■ **Aim of the exercise**: Could you reproduce the lines below from the one with "Lemma finished_content id" through the one with "written id (Content"? Keep both ends and add nothing.

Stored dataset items

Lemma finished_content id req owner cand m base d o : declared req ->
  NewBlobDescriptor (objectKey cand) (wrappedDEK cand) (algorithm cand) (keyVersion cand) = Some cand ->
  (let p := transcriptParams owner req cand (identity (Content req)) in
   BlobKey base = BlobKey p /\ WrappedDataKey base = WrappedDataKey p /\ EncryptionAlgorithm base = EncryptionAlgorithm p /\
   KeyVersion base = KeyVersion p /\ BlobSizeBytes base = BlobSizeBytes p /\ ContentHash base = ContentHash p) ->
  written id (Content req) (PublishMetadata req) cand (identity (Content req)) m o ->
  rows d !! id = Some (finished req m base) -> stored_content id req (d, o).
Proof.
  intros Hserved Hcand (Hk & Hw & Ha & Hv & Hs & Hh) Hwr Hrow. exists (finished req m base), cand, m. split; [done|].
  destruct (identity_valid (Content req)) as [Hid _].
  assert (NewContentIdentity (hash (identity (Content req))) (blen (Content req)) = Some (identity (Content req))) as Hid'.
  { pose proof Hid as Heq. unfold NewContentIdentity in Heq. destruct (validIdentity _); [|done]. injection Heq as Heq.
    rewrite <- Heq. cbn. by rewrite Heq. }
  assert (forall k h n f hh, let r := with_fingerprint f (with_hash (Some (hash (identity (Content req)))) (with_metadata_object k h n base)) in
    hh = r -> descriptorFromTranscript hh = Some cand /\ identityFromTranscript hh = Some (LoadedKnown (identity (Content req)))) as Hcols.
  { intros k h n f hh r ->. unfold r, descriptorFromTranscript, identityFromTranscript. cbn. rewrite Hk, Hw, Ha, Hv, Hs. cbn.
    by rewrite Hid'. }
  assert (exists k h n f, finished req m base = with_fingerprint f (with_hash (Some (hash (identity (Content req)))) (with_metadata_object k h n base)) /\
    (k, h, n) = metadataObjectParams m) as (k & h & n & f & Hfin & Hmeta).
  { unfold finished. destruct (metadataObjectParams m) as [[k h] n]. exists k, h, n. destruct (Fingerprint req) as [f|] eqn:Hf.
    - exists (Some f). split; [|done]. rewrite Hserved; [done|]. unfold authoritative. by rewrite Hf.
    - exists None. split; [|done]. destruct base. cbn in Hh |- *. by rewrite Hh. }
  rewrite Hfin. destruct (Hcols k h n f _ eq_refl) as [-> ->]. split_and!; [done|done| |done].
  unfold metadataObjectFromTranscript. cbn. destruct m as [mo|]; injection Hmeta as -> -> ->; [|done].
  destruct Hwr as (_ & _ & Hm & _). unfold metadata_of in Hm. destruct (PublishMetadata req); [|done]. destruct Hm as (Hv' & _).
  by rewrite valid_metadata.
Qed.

...

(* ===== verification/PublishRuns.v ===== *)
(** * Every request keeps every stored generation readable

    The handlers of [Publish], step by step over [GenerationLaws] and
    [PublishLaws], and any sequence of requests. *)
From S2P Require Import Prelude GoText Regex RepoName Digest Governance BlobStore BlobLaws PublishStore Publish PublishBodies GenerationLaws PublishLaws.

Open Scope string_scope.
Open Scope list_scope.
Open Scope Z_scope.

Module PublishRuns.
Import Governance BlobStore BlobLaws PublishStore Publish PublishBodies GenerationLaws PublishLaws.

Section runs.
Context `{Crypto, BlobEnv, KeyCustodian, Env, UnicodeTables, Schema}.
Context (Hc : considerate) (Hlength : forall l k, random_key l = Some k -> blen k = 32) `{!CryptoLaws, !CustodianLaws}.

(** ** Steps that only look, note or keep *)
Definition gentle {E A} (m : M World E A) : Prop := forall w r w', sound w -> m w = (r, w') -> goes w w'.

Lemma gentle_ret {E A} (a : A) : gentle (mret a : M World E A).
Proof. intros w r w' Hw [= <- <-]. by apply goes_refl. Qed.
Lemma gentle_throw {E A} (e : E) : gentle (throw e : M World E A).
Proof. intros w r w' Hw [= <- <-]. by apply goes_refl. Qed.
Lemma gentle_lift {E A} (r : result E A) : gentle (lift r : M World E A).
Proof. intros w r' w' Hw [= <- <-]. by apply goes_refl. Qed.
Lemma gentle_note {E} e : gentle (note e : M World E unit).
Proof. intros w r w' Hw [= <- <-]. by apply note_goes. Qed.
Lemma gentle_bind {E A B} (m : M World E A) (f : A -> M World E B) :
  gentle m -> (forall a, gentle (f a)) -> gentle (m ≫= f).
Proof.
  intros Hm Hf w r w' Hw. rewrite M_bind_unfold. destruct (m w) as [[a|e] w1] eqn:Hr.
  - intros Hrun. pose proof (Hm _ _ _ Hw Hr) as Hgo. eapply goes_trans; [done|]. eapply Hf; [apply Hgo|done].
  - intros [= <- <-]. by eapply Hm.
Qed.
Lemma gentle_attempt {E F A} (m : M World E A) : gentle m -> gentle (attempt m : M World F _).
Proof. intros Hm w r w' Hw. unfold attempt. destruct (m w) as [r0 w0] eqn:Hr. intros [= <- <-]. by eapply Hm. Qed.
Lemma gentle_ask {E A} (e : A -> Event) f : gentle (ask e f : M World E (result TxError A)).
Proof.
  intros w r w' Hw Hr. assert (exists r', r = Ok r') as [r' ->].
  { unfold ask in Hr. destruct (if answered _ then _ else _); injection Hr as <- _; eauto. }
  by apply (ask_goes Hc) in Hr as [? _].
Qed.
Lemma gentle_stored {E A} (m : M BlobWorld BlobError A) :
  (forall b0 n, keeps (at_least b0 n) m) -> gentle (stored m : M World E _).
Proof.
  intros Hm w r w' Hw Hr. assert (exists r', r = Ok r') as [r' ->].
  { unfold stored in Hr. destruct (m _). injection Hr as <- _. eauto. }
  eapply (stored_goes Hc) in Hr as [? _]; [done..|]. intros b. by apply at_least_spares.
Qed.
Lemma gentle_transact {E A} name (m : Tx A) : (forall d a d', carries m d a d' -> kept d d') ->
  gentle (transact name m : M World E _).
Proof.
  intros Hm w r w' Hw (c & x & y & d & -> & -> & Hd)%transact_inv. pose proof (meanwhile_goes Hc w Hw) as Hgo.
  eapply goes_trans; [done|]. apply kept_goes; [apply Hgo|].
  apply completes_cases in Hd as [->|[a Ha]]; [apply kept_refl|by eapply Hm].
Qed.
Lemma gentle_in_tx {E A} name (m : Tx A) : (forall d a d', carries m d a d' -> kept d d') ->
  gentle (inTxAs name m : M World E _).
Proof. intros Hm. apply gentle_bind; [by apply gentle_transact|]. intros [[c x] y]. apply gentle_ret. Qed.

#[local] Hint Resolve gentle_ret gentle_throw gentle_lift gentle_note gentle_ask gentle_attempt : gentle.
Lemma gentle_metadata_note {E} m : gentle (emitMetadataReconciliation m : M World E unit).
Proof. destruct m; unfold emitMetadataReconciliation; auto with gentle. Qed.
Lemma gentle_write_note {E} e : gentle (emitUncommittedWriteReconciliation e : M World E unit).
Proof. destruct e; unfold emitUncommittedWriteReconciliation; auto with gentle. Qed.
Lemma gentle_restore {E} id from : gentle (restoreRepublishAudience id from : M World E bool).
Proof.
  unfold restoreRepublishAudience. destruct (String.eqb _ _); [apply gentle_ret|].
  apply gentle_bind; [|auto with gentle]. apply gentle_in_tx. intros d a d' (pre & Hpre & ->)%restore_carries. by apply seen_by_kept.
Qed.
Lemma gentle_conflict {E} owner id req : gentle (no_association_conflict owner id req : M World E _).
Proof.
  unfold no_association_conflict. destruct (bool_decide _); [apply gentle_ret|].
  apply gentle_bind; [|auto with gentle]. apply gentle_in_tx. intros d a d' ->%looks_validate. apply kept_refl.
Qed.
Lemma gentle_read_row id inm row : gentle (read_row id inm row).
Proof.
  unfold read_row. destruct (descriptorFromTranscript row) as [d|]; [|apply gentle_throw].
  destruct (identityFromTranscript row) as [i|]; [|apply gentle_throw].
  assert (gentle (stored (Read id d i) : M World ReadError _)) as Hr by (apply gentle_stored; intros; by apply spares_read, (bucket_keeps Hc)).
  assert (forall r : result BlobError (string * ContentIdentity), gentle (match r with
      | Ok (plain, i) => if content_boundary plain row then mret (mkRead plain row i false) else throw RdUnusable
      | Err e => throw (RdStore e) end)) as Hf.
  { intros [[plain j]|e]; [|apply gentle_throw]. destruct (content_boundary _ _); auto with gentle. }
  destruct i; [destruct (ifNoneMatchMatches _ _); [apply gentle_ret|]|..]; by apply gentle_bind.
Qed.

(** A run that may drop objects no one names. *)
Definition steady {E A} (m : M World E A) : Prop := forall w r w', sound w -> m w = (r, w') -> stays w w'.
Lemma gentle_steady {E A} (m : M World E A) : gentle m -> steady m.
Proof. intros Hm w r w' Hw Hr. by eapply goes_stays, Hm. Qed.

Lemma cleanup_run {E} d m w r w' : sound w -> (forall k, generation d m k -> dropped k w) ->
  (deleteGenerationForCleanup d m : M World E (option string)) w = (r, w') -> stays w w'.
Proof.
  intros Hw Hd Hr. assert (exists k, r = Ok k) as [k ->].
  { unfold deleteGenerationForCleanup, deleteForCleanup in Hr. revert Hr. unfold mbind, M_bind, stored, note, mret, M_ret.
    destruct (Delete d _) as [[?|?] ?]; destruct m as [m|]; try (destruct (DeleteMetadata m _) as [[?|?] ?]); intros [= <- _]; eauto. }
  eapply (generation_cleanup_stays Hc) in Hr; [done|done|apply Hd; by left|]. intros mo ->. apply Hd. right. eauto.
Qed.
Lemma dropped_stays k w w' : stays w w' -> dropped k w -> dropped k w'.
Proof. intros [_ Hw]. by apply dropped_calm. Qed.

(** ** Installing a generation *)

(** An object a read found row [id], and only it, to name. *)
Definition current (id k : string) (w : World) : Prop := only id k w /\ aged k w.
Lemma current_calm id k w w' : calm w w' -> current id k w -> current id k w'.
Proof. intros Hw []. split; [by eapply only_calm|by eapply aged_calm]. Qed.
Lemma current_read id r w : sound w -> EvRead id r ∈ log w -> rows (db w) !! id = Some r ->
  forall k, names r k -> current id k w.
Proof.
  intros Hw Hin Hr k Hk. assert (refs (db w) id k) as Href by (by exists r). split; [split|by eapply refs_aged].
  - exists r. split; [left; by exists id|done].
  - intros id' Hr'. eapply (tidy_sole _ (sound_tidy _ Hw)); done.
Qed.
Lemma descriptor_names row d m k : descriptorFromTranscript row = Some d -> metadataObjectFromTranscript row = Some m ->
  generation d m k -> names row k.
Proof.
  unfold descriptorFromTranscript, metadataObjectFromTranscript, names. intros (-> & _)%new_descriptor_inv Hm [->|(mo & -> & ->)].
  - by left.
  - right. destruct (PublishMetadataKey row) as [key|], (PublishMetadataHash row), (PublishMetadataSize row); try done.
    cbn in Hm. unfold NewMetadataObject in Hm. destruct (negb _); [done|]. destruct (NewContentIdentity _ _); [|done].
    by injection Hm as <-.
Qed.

■ **Answer to this problem**:
Lemma finished_content id req owner cand m base d o : declared req ->
  NewBlobDescriptor (objectKey cand) (wrappedDEK cand) (algorithm cand) (keyVersion cand) = Some cand ->
  (let p := transcriptParams owner req cand (identity (Content req)) in
   BlobKey base = BlobKey p /\ WrappedDataKey base = WrappedDataKey p /\ EncryptionAlgorithm base = EncryptionAlgorithm p /\
   KeyVersion base = KeyVersion p /\ BlobSizeBytes base = BlobSizeBytes p /\ ContentHash base = ContentHash p) ->
  written id (Content req) (PublishMetadata req) cand (identity (Content req)) m o ->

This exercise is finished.